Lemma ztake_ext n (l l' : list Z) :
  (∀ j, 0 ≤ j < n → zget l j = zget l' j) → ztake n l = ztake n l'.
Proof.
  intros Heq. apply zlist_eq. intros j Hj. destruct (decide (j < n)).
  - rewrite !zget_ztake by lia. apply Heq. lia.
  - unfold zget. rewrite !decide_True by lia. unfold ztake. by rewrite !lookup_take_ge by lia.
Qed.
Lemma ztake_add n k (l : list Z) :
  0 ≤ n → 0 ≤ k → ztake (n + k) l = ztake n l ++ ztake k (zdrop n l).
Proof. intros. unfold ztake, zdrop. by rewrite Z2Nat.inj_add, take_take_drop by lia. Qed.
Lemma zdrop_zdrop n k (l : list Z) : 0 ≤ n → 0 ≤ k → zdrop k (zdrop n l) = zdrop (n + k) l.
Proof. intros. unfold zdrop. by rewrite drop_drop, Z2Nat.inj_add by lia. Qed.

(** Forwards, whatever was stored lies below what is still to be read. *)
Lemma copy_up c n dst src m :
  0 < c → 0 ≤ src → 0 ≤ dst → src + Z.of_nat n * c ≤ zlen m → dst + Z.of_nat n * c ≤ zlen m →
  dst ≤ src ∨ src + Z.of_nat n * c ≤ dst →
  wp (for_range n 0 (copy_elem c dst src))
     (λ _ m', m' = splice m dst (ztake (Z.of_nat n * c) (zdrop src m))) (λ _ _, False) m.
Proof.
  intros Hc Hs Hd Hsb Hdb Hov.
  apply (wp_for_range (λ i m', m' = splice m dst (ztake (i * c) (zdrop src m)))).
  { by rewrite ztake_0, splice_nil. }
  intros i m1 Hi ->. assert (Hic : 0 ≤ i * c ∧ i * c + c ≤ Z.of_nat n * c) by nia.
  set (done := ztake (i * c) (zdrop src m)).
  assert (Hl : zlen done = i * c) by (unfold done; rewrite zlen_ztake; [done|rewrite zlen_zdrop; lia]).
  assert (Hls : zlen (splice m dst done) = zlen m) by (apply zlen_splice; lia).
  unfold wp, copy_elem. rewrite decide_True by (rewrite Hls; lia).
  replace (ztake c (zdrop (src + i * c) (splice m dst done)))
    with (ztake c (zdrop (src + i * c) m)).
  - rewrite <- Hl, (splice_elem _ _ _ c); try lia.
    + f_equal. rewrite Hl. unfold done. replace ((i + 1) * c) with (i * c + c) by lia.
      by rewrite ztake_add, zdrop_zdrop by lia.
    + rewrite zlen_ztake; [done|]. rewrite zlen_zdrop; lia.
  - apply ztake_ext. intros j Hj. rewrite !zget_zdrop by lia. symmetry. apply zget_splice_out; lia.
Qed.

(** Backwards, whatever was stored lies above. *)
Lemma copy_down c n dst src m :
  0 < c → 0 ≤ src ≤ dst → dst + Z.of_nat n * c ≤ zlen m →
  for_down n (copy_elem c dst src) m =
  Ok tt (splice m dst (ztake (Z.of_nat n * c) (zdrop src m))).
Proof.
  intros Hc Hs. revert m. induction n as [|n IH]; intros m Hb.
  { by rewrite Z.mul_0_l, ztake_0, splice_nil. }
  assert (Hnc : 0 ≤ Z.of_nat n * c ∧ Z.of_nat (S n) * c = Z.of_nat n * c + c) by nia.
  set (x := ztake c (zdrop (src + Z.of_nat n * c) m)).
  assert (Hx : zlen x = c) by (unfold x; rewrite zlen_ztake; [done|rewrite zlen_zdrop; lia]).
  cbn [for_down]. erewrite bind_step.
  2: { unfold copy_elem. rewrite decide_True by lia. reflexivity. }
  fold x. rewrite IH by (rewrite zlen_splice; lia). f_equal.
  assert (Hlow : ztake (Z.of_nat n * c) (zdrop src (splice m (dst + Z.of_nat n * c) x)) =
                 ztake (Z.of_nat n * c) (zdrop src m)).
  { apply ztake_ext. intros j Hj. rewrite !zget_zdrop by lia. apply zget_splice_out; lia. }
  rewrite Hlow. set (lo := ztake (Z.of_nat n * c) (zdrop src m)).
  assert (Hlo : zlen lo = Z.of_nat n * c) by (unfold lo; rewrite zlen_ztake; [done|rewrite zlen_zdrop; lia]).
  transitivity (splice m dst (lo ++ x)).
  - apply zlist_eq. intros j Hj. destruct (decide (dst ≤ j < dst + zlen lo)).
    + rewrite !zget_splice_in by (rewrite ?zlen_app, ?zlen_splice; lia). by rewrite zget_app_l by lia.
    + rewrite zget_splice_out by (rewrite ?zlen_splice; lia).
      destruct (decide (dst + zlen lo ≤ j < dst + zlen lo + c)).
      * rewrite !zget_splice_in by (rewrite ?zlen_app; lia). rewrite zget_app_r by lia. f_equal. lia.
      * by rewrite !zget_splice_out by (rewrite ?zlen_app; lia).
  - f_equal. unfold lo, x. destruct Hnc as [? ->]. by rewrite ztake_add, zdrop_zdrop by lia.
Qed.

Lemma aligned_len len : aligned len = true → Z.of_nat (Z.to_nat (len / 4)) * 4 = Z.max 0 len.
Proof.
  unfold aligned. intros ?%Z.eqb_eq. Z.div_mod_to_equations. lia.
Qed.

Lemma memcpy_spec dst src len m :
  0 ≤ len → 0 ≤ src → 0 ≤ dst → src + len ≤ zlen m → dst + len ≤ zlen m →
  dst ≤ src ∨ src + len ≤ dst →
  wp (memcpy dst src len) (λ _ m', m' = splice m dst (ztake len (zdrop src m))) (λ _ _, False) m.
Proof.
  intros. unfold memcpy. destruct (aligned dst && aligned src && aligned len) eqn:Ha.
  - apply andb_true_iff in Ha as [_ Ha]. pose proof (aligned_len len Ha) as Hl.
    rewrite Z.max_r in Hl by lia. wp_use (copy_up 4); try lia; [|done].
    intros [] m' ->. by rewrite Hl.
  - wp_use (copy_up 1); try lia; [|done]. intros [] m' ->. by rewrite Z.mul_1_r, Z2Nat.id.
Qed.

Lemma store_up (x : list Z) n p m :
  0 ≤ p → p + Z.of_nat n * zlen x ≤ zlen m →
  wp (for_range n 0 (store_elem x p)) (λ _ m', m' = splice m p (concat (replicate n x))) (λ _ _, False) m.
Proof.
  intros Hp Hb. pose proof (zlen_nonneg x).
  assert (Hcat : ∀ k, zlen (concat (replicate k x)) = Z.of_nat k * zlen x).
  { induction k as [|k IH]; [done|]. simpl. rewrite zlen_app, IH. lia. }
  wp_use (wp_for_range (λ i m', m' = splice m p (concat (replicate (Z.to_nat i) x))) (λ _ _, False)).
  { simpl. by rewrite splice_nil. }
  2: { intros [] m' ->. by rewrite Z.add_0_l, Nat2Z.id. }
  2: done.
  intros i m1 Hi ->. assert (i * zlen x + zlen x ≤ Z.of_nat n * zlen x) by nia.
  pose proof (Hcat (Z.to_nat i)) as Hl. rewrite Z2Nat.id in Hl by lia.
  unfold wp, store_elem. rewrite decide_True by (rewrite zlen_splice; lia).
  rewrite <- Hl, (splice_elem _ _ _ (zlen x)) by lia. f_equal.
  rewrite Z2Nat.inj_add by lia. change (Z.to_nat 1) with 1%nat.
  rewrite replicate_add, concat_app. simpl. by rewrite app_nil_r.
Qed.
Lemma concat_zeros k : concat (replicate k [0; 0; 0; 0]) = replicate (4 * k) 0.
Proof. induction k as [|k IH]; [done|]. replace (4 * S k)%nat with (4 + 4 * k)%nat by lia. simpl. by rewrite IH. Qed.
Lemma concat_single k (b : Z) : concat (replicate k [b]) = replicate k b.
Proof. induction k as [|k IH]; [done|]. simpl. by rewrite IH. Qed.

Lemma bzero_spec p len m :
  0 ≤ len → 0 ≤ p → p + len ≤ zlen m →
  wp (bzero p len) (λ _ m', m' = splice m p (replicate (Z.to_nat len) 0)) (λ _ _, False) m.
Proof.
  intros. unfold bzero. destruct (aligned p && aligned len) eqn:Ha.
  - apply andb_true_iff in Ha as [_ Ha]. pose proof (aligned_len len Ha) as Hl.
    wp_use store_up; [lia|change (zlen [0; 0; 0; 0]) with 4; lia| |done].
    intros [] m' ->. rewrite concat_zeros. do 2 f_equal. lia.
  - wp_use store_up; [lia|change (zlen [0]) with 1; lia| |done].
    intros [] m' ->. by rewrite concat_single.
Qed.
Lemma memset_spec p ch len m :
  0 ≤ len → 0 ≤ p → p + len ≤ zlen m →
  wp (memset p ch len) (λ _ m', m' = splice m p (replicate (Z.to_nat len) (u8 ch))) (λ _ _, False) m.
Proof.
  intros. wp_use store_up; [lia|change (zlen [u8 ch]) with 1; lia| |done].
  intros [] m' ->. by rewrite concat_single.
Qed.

**Problem description:** Search the entries for the word "pose" and gather every line where it appears.

**Task answer:**
  - apply andb_true_iff in Ha as [_ Ha]. pose proof (aligned_len len Ha) as Hl.
  intros Hp Hb. pose proof (zlen_nonneg x).
  pose proof (Hcat (Z.to_nat i)) as Hl. rewrite Z2Nat.id in Hl by lia.
  - apply andb_true_iff in Ha as [_ Ha]. pose proof (aligned_len len Ha) as Hl.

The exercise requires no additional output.